Recorded data >>
^^^^^^^^

(** With the default border fraction: the input image sits in the composed
    image shifted by the border, without its bottom [border] rows; to its
    left, to its right and above it the canvas has the first palette
    colour. *)
Theorem composed_image_part :
  exists out,
    get_palette R im default_border wand = Ok out /\
    (forall x y, 0 <= x < w -> 0 <= y < h - border ->
       Raster.getpixel out (x + border) (y + border)
       = Raster.getpixel im x y) /\
    (forall x y, 0 <= x < w + 2 * border -> 0 <= y < h ->
       x < border \/ border + w <= x \/ y < border ->
       Raster.getpixel out x y = nth 0 palette white).
Proof.
  destruct raster_get_palette_pixels as (out & Hout & _ & _ & Hpix).
  exists out; split; [exact Hout|]; split.
  - intros x y Hx Hy; rewrite Hpix by lia.
    unfold composed_pixel; fold w; fold h.
    destruct (Z.leb_spec h (y + border)); [lia|].
    destruct (Z.leb_spec border (x + border)); [|lia].
    destruct (Z.ltb_spec (x + border) (border + w)); [|lia].
    destruct (Z.leb_spec border (y + border)); [|lia]; cbn [andb].
    f_equal; lia.
  - intros x y Hx Hy Hout'; rewrite Hpix by lia.
    unfold composed_pixel; fold w; fold h.
    destruct (Z.leb_spec h y); [lia|].
    destruct (Z.leb_spec border x); destruct (Z.ltb_spec x (border + w));
      destruct (Z.leb_spec border y); cbn [andb]; try reflexivity; lia.
Qed.

(** With the default border fraction: the rows from [h] on, where the last
    [border] rows of the input would be, hold the strip.  Rectangle [i]
    before the last spans [i * div_palette] to [(i + 1) * div_palette], the
    last rectangle starts at [(len - 1) * div_palette] and is as wide as its
    width allows, and the columns beyond it are white. *)
Theorem composed_strip_part :
  exists out,
    get_palette R im default_border wand = Ok out /\
    forall x y, 0 <= x < w + 2 * border -> h <= y < h + border ->
      (forall i, (i < len - 1)%nat ->
         Z.of_nat i * div_palette <= x < Z.of_nat (S i) * div_palette ->
         Raster.getpixel out x y = nth i palette white) /\
      ((Z.of_nat len - 1) * div_palette <= x
         < (Z.of_nat len - 1) * div_palette + last_width ->
       Raster.getpixel out x y = nth (len - 1) palette white) /\
      ((Z.of_nat len - 1) * div_palette + last_width <= x ->
       Raster.getpixel out x y = white).
Proof.
  destruct (clean_colors_truthy _ _ _ cleaned) as [_ Hlen5].
  fold len in Hlen5.
  assert (Hlast : segment_width w div_palette len (len - 1) = last_width).
  { unfold segment_width.
    destruct (Nat.eqb_spec (len - 1) 0); [lia|].
    rewrite Nat.eqb_refl; reflexivity. }
  destruct raster_get_palette_pixels as (out & Hout & _ & _ & Hpix).
  exists out; split; [exact Hout|].
  intros x y Hx Hy; rewrite Hpix by lia.
  unfold composed_pixel; fold w; fold h.
  destruct (Z.leb_spec h y); [|lia].
  unfold strip_color; cbv zeta; fold len; rewrite Hlast.
  split; [|split].
  - intros i Hi Hseg.
    assert (Hpos : 0 < div_palette) by lia.
    destruct (Z.ltb_spec x ((Z.of_nat len - 1) * div_palette)); [|nia].
    assert (Hq : x / div_palette = Z.of_nat i).
    { symmetry.
      apply (Z.div_unique x div_palette (Z.of_nat i)
               (x - Z.of_nat i * div_palette)); [left; lia | lia]. }
    rewrite Hq, Nat2Z.id; reflexivity.
  - intros Hseg.
    destruct (Z.ltb_spec x ((Z.of_nat len - 1) * div_palette)); [lia|].
    destruct (Z.ltb_spec x ((Z.of_nat len - 1) * div_palette + last_width));
      [reflexivity | lia].
  - intros Hgap.
    assert (Hnn : 0 <= last_width) by exact last_nonneg.
    destruct (Z.ltb_spec x ((Z.of_nat len - 1) * div_palette)); [lia|].
    destruct (Z.ltb_spec x ((Z.of_nat len - 1) * div_palette + last_width));
      [lia | reflexivity].
Qed.

End Composed.

End RasterPixels.

Lemma composed_image_part_witness :
  exists out,
    get_palette Sample.backend Sample.frame default_border true = Ok out /\
    forall x y, 0 <= x < 120 -> 0 <= y < 60 - 1 ->
      Raster.getpixel out (x + 1) (y + 1) = Raster.getpixel Sample.frame x y.
Proof.
  destruct (composed_image_part Sample.unique_colors Sample.get_color
              Sample.get_palette Sample.frame true
              ten_colors ten_colors 1) as (out & Hout & Himage & _).
  - simpl; lia.
  - simpl; lia.
  - vm_compute; reflexivity.
  - reflexivity.
  - reflexivity.
  - lia.
  - vm_compute; discriminate.
  - exists out; split; [exact Hout | exact Himage].
Defined.

Lemma composed_strip_part_witness :
  exists out,
    get_palette Sample.backend Sample.frame default_border true = Ok out /\
    Raster.getpixel out 50 60 = nth 4 ten_colors white.
Proof.
  destruct (composed_strip_part Sample.unique_colors Sample.get_color
              Sample.get_palette Sample.frame true
              ten_colors ten_colors 1) as (out & Hout & Hstrip).
  - simpl; lia.
  - simpl; lia.
  - vm_compute; reflexivity.
  - reflexivity.
  - reflexivity.
  - lia.
  - vm_compute; discriminate.
  - exists out; split; [exact Hout|].
    refine (proj1 (Hstrip 50 60 _ _) 4%nat _ _).
    + simpl; lia.
    + simpl; lia.
    + simpl; lia.
    + vm_compute; split; [discriminate | reflexivity].
Defined.

(** ** The legacy layout *)

Lemma py_int_scale (a c : Z) (d : positive) :
  py_int (inject_Z a * (c # d)) = Z.quot (a * c) (Z.pos d).
Proof. reflexivity. Qed.

Lemma quot_scale_bounds (a c d : Z) :
  0 <= a -> 0 <= c <= d -> 0 < d -> 0 <= Z.quot (a * c) d <= a.
Proof.
  intros Ha Hc Hd.
  assert (Hac : 0 <= a * c) by (apply Z.mul_nonneg_nonneg; lia).
  destruct (quot_nonneg_bounds (a * c) d Hac Hd) as [Hq Hb].
  split; [exact Hq|].
  assert (a * c <= a * d) by (apply Z.mul_le_mono_nonneg_l; lia).
  destruct (Z.le_gt_cases (Z.quot (a * c) d) a) as [Hle|Hgt]; [exact Hle|].
  assert (d * (a + 1) <= d * Z.quot (a * c) d)
    by (apply Z.mul_le_mono_nonneg_l; lia).
  lia.
Qed.

Lemma legacy_step_segment (B : Backend) (palette : list Color)
  (div_palette height_palette : Z) (bg : Image B) (color : nat) :
  legacy_step B palette div_palette
              (py_int (inject_Z div_palette * 0.95)) height_palette
              (bg, Z.of_nat color * div_palette) color =
  (bg' <- paste_legacy_segment B palette div_palette
            (py_int (inject_Z div_palette * 0.95)) height_palette bg color ;;
   Ok (bg', Z.of_nat (S color) * div_palette)).
Proof.
  unfold legacy_step, paste_legacy_segment.
  destruct (Nat.eqb_spec color 0) as [->|Hne].
  - change (Z.of_nat 0 * div_palette) with 0.
    destruct (Image_new B _ (nth 0 palette white)) as [img|e];
      cbn [bind]; [|reflexivity].
    destruct (Image_paste B bg img (0, 0)); cbn [bind]; [|reflexivity].
    f_equal; f_equal; lia.
  - destruct (Image_new B _ (nth color palette white)) as [img|e];
      cbn [bind]; [|reflexivity].
    destruct (Image_paste B bg img _); cbn [bind]; [|reflexivity].
    f_equal; f_equal; lia.
Qed.

Lemma legacy_loop_from (B : Backend) (palette : list Color)
  (div_palette height_palette : Z) (n : nat) :
  forall (a : nat) (bg : Image B),
    for_each (legacy_step B palette div_palette
                (py_int (inject_Z div_palette * 0.95)) height_palette)
             (range a n) (bg, Z.of_nat a * div_palette) =
    (bg' <- for_each (paste_legacy_segment B palette div_palette
                        (py_int (inject_Z div_palette * 0.95))
                        height_palette)
                     (range a n) bg ;;
     Ok (bg', Z.of_nat (a + n) * div_palette)).
Proof.
  induction n as [|n IH]; intros a bg; unfold range in *; cbn [seq for_each].
  - cbn [bind]; rewrite Nat.add_0_r; reflexivity.
  - rewrite legacy_step_segment.
    destruct (paste_legacy_segment B palette div_palette _ height_palette
                                   bg a) as [bg1|e];
      cbn [bind]; [|reflexivity].
    rewrite IH; replace (S a + n)%nat with (a + S n)%nat by lia.
    reflexivity.
Qed.

(** The branch for the first colour changes nothing: every rectangle of the
    legacy strip is [int(div_palette * 0.95)] wide, rectangle [i] is pasted
    at [x = i * div_palette], and so the rectangles never overlap. *)
Theorem legacy_segments_uniform (B : Backend) (palette : list Color)
  (div_palette height_palette : Z) (bg : Image B) :
  0 <= div_palette ->
  let off_palette := py_int (inject_Z div_palette * 0.95) in
  for_each (legacy_step B palette div_palette off_palette height_palette)
           (range 0 (length palette)) (bg, 0) =
  (bg' <- for_each (paste_legacy_segment B palette div_palette off_palette
                      height_palette)
                   (range 0 (length palette)) bg ;;
   Ok (bg', Z.of_nat (length palette) * div_palette)) /\
  off_palette = Z.quot (div_palette * 95) 100 /\
  0 <= off_palette <= div_palette.
Proof.
  intros Hd off_palette; split; [|split].
  - exact (legacy_loop_from B palette div_palette height_palette
             (length palette) 0%nat bg).
  - reflexivity.
  - unfold off_palette; rewrite py_int_scale.
    apply quot_scale_bounds; lia.
Qed.

Lemma legacy_segments_uniform_witness :
  0 <= 99 /\
  py_int (inject_Z 99 * 0.95) = Z.quot (99 * 95) 100 /\
  0 <= py_int (inject_Z 99 * 0.95) <= 99.
Proof.
  split; [lia|].
  exact (proj2 (legacy_segments_uniform Sample.backend ten_colors 99 181
                  Sample.plain ltac:(lia))).
Defined.

(** ** The alternative extractor end to end *)

(** When Pillow and ColorThief succeed on each of the ten slices and
    ColorThief finds at least one candidate in each, the alternative
    extraction returns exactly ten colours. *)
Theorem get_colors_alt_ten (B : Backend) (im : Image B) :
  (forall i, (i < 10)%nat ->
     exists cropped,
       Image_crop B im (slice_box (fst (size B im)) (snd (size B im)) i)
         = Ok cropped /\
       (exists c, thief_get_color B cropped = Ok c) /\
       (exists cs, thief_get_palette B cropped 100 = Ok cs /\ cs <> [])) ->
  exists colors, get_colors_alt B im = Ok colors /\ length colors = 10%nat.
Proof.
  intros Hlib.
  destruct (get_colors_alt_returns B im Hlib) as [colors H].
  exists colors; split; [exact H|].
  unfold get_colors_alt in H; apply slice_loop_length in H; exact H.
Qed.

Lemma get_colors_alt_ten_witness :
  exists colors,
    get_colors_alt Sample.backend Sample.ribbon = Ok colors /\
    length colors = 10%nat.
Proof.
  apply (get_colors_alt_ten Sample.backend Sample.ribbon).
  intros i Hi.
  do 10 (destruct i as [|i];
         [eexists; split; [vm_compute; reflexivity|];
          split; eexists; [vm_compute; reflexivity|];
          split; [vm_compute; reflexivity | discriminate]|]).
  lia.
Defined.
Lemma increasing_lower (e0 : R) (t : list R) :
  increasing (e0 :: t) = true -> Forall (fun e => e0 <= e) t.
Proof.
  revert e0. induction t as [|e1 t IH]; intros e0 H; [constructor|].
  simpl in H. destruct (Rlt_dec e0 e1) as [Hlt|]; [|discriminate].
  constructor; [lra|].
  eapply Forall_impl; [|apply IH; exact H]. simpl. intros; lra.
Qed.

Lemma searchsorted_lowest (edges : list R) (x : R) :
  increasing edges = true -> x <= nth 0 edges 0 -> searchsorted edges x = O.
Proof.
  intros Hi Hx. destruct edges as [|e0 t]; [reflexivity|].
  pose proof (increasing_lower e0 t Hi) as Hall. simpl in Hx.
  unfold searchsorted. simpl.
  destruct (Rlt_dec e0 x) as [H|_]; [exfalso; lra|].
  induction t as [|e1 t IH]; [reflexivity|].
  inversion Hall as [|? ? H1 Hall']; subst. simpl.
  destruct (Rlt_dec e1 x) as [H|_]; [exfalso; lra|].
  apply IH; [|exact Hall'].
  simpl in Hi. destruct (Rlt_dec e0 e1) as [H01|]; [|discriminate].
  destruct t as [|e2 t']; [reflexivity|].
  simpl in Hi |- *. destruct (Rlt_dec e1 e2) as [H12|]; [|discriminate].
  destruct (Rlt_dec e0 e2) as [_|H02]; [exact Hi|exfalso; lra].
Qed.

Lemma nth_error_labels (i g : nat) : nth_error labels i = Some g -> g = i.
Proof.
  unfold labels.
  do 5 (destruct i as [|i]; [now intros [= <-]|]). simpl.
  destruct i; discriminate.
Qed.

(** A larger value never gets a smaller grade. *)
Lemma cut1_mono (edges : list R) (x x' g g' : R) :
  increasing edges = true ->
  cut1 edges labels x = Ok g -> cut1 edges labels x' = Ok g' ->
  x <= x' -> g <= g'.
Proof.
  intros Hi. unfold cut1.
  set (ids := if Req_dec_T x (nth 0 edges 0) then 1%nat
              else searchsorted edges x).
  set (ids' := if Req_dec_T x' (nth 0 edges 0) then 1%nat
               else searchsorted edges x').
  destruct ((ids =? 0)%nat || (ids =? length edges)%nat)%bool eqn:E;
    [discriminate|].
  destruct ((ids' =? 0)%nat || (ids' =? length edges)%nat)%bool eqn:E';
    [discriminate|].
  apply orb_false_iff in E, E'. destruct E as [E _], E' as [E' _].
  apply Nat.eqb_neq in E, E'.
  destruct (nth_error labels (ids - 1)) as [n|] eqn:N; [|discriminate].
  destruct (nth_error labels (ids' - 1)) as [n'|] eqn:N'; [|discriminate].
  apply nth_error_labels in N, N'. intros [= <-] [= <-] Hx.
  apply le_INR. subst n n'.
  assert (ids <= ids')%nat; [|lia].
  unfold ids, ids' in *.
  destruct (Req_dec_T x (nth 0 edges 0)) as [Hx0|Hx0];
    destruct (Req_dec_T x' (nth 0 edges 0)) as [Hx0'|Hx0'].
  - lia.
  - lia.
  - rewrite (searchsorted_lowest edges x Hi) in E by lra. contradiction.
  - now apply searchsorted_mono.
Qed.

Lemma Forall2_take (P : R -> R -> Prop) (l l' : Series)
    (idx : list nat) :
  Forall2 P l l' -> (forall i, In i idx -> (i < length l)%nat) ->
  Forall2 P (take idx l) (take idx l').
Proof.
  intros H Hidx. unfold take.
  induction idx as [|i t IH]; simpl; [constructor|].
  constructor.
  - assert (Hi : (i < length l)%nat) by (apply Hidx; now left).
    clear IH Hidx. revert i Hi.
    induction H as [|x y l l' Hxy H IH]; intros i Hi; simpl in *; [lia|].
    destruct i as [|i]; [exact Hxy|]. apply IH. lia.
  - apply IH. intros j Hj. apply Hidx. now right.
Qed.

Lemma sorted_Forall2 (P : R -> R -> Prop) (xs gs : Series) :
  (forall x x' g g', P x g -> P x' g' -> x <= x' -> g <= g') ->
  Forall2 P xs gs ->
  StronglySorted (ord true) xs -> StronglySorted (ord true) gs.
Proof.
  intros Hmono H. induction H as [|x g xs gs Hxg H IH]; intros Hs.
  - constructor.
  - inversion Hs as [|? ? Hs' Hall]; subst.
    constructor; [now apply IH|].
    clear IH Hs Hs'. induction H as [|x' g' xs gs Hxg' H IH]; [constructor|].
    inversion Hall; subst. constructor; [|now apply IH].
    simpl in *. eapply Hmono; eauto.
Qed.

(** ** Baseline against prediction ordering *)

Lemma py_index_nonneg {A : Type} (l : list A) (c : Z) (x : A) :
  (0 <= c)%Z -> py_index l c = Ok x -> nth_error l (Z.to_nat c) = Some x.
Proof.
  intros Hc. unfold py_index.
  replace (c <? 0)%Z with false by (symmetry; apply Z.ltb_ge; lia).
  destruct (_ && _)%bool; [|discriminate].
  destruct (nth_error l (Z.to_nat c)); [now intros [= ->]|discriminate].
Qed.

Lemma py_index_of_nth {A : Type} (l : list A) (c : Z) (x : A) :
  (0 <= c)%Z -> nth_error l (Z.to_nat c) = Some x -> py_index l c = Ok x.
Proof.
  intros Hc H. unfold py_index.
  replace (c <? 0)%Z with false by (symmetry; apply Z.ltb_ge; lia).
  assert (Hlt : (Z.to_nat c < length l)%nat).
  { apply nth_error_Some. now rewrite H. }
  replace (0 <=? c)%Z with true by (symmetry; apply Z.leb_le; lia).
  replace (c <? Z.of_nat (length l))%Z with true
    by (symmetry; apply Z.ltb_lt; lia).
  simpl. now rewrite H.
Qed.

^^^^^^^^

Your answer should be the lines above, from the line containing "(div_palette height_palette : Z) (n" up to and including the line containing "induction n as", reproduced exactly and with nothing else.

  (div_palette height_palette : Z) (n : nat) :
  forall (a : nat) (bg : Image B),
    for_each (legacy_step B palette div_palette
                (py_int (inject_Z div_palette * 0.95)) height_palette)
             (range a n) (bg, Z.of_nat a * div_palette) =
    (bg' <- for_each (paste_legacy_segment B palette div_palette
                        (py_int (inject_Z div_palette * 0.95))
                        height_palette)
                     (range a n) bg ;;
     Ok (bg', Z.of_nat (a + n) * div_palette)).
Proof.
  induction n as [|n IH]; intros a bg; unfold range in *; cbn [seq for_each].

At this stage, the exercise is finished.